WHAT TO DO - Set down word for word each line from the start of the listing through the line that contains "case_bool_decide; [by injection", both included.

INFORMATION -
Lemma apply_cases user account ev reason w r w' :
  ready w → apply_order_event user account ev reason w = (Ok r, w') →
  w_trace w' = w_trace w ∧
  match find_first (event_matches user account ev) (db_executions (w_tx w)) with
  | None => w' = w ∧ r = _ignored_result "owned_order_execution_not_found"
  | Some e =>
      if bool_decide (exe_status e = nev_status ev)
      then w' = w ∧ r = _execution_result e false true true "duplicate_order_event"
      else if transition_allowed (exe_status e) (nev_status ev)
      then ∃ e', r = _execution_result e' true false false "order_status_transitioned" ∧
             moved_execution ev e e' w w'
      else w' = w ∧ r = _execution_result e false false true "stale_or_invalid_order_event"
  end.
Proof.
  intros Hready E. pose proof Hready as (Hn & Hc & Hlog). unfold apply_order_event in E.
  apply bind_Ok_inv in E as (found & w1 & Ef & E). unfold _find_execution in Ef.
  destruct (_ && _) in Ef; [done|]. injection Ef as <- <-. cbn [tbl OrderExecution_table] in E.
  destruct (find_first (event_matches user account ev) _) as [e|] eqn:Ef; [|by injection E as <- <-].
  case_bool_decide; [by injection E as <- <-|].
  apply find_first_Some in Ef as [He Hm]. pose proof (ready_id _ _ Hready He) as Hne.
  assert (find_first (by_id (exe_id e)) (db_executions (w_tx w)) = Some e) as Hf
    by (apply (find_first_key exe_id); [by apply ready_unique|done]).
  apply bind_Ok_inv in E as (b & w1 & Et & E). apply try_transition_run in Et; [|done..].
  destruct (transition_allowed (exe_status e) (nev_status ev)).
  2:{ destruct Et as [[= ->] ->]. by injection E as <- <-. }
  destruct Et as [[[=] _]|(r1 & t & [= ->] & Hst1 & ->)]. cbn [negb] in E.
  assert (exe_id r1 = exe_id e) as Hid1 by (by apply store_execution_keeps in Hst1 as (-> & _)).
  apply bind_Ok_inv in E as ([] & w2 & Eu & E). apply db_update_Ok in Eu as (r1' & e' & Hf1 & Hst2 & ->).
  cbn in Hf1. unfold by_id in Hf1, Hf. rewrite find_first_update_found, Hf in Hf1 by (by rewrite Hid1, String.eqb_refl).
  injection Hf1 as <-.
  apply bind_Ok_inv in E as ([] & w3 & Ec & E).
  match type of Ec with commit ?w0 = (_, ?w1) =>
    pose proof (commit_only_Ok (R:=OrderExecutionTransition) [t] w0 w1) as Hc' end.
  destruct Hc' as (ts & _ & _ & ->); [done..|].
  apply bind_Ok_inv in E as (e2 & w4 & El & E). injection E as <- <-.
  apply load_Ok in El as [-> Hf2]. split; [done|]. cbn in Hf2.
  apply store_execution_fields in Hst1 as (p1 & q1 & _ & ->). cbn in Hid1.
  apply store_execution_fields in Hst2 as (p2 & q2 & _ & Hst2).
  assert (exe_id e' = exe_id e) as Hid' by (rewrite Hst2; unfold take_order_id; by case_match).
  fold (by_id (exe_id e)) in *. 
  match type of Hst2 with e' = Build_OrderExecution (exe_id (take_order_id _ ?r)) _ _ _ _ _ _ _ _ _ _ _ _ _ _ _ _ =>
    set (r1 := r) in Hst2 end.
  assert (find_first (by_id (exe_id e)) (update_where (by_id (exe_id e)) (λ _, e')
    (update_where (by_id (exe_id e)) (λ _, r1) (db_executions (w_tx w)))) = Some e2) as Hf3 by exact Hf2.
  clear Hf2. rename Hf3 into Hf2. rewrite (update_where_twice (exe_id e) r1 e') in Hf2 by done.
  rewrite find_first_update_found in Hf2 by (unfold by_id; by rewrite Hid', String.eqb_refl).
  change (find_first (by_id (exe_id e)) (db_executions (w_tx w)) = Some e) in Hf.
  rewrite Hf in Hf2. injection Hf2 as <-. exists e'. split; [done|].
  assert (exe_id r1 = exe_id e) as Hr1 by done.
  assert (same_order e e' ∧ exe_status e' = nev_status ev ∧
    exe_exchange_order_id e' = exe_exchange_order_id (take_order_id (nev_exchange_order_id ev) r1)) as (Hso & Hs & Ho).
  { rewrite Hst2. unfold take_order_id. destruct (some_text _ && _); done. }
  split; [done|]. split; [done|].
  split; [intros Ha Hb; rewrite Ho; unfold take_order_id; change (exe_exchange_order_id r1) with (exe_exchange_order_id e); by rewrite Ha, Hb|].
  split; [intros Hb; rewrite Ho; unfold take_order_id; change (exe_exchange_order_id r1) with (exe_exchange_order_id e); rewrite Hb; by rewrite andb_false_r|].
  split; [done|]. split; [done|]. split; [done|]. cbn. by apply (update_where_twice (exe_id e) r1 e').
Qed.

(** C17. An event does one of five things, told by the result: it finds no execution of
    the user's account, repeats the status the execution has, is refused by the
    transition table, or moves exactly the execution it matches - keeping everything
    that identifies the order and every position - and commits that. *)
Theorem lifecycle_apply_spec user account ev reason w r w' :
  ready w → apply_order_event user account ev reason w = (Ok r, w') →
  w_trace w' = w_trace w ∧
  match find_first (event_matches user account ev) (db_executions (w_tx w)) with
  | None => w' = w ∧ r = _ignored_result "owned_order_execution_not_found"
  | Some e =>
      if bool_decide (exe_status e = nev_status ev)
      then w' = w ∧ r = _execution_result e false true true "duplicate_order_event"
      else if transition_allowed (exe_status e) (nev_status ev)
      then ∃ e', r = _execution_result e' true false false "order_status_transitioned" ∧
             moved_execution ev e e' w w'
      else w' = w ∧ r = _execution_result e false false true "stale_or_invalid_order_event"
  end.
Proof. apply apply_cases. Qed.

RESPONSE -
Lemma apply_cases user account ev reason w r w' :
  ready w → apply_order_event user account ev reason w = (Ok r, w') →
  w_trace w' = w_trace w ∧
  match find_first (event_matches user account ev) (db_executions (w_tx w)) with
  | None => w' = w ∧ r = _ignored_result "owned_order_execution_not_found"
  | Some e =>
      if bool_decide (exe_status e = nev_status ev)
      then w' = w ∧ r = _execution_result e false true true "duplicate_order_event"
      else if transition_allowed (exe_status e) (nev_status ev)
      then ∃ e', r = _execution_result e' true false false "order_status_transitioned" ∧
             moved_execution ev e e' w w'
      else w' = w ∧ r = _execution_result e false false true "stale_or_invalid_order_event"
  end.
Proof.
  intros Hready E. pose proof Hready as (Hn & Hc & Hlog). unfold apply_order_event in E.
  apply bind_Ok_inv in E as (found & w1 & Ef & E). unfold _find_execution in Ef.
  destruct (_ && _) in Ef; [done|]. injection Ef as <- <-. cbn [tbl OrderExecution_table] in E.
  destruct (find_first (event_matches user account ev) _) as [e|] eqn:Ef; [|by injection E as <- <-].
  case_bool_decide; [by injection E as <- <-|].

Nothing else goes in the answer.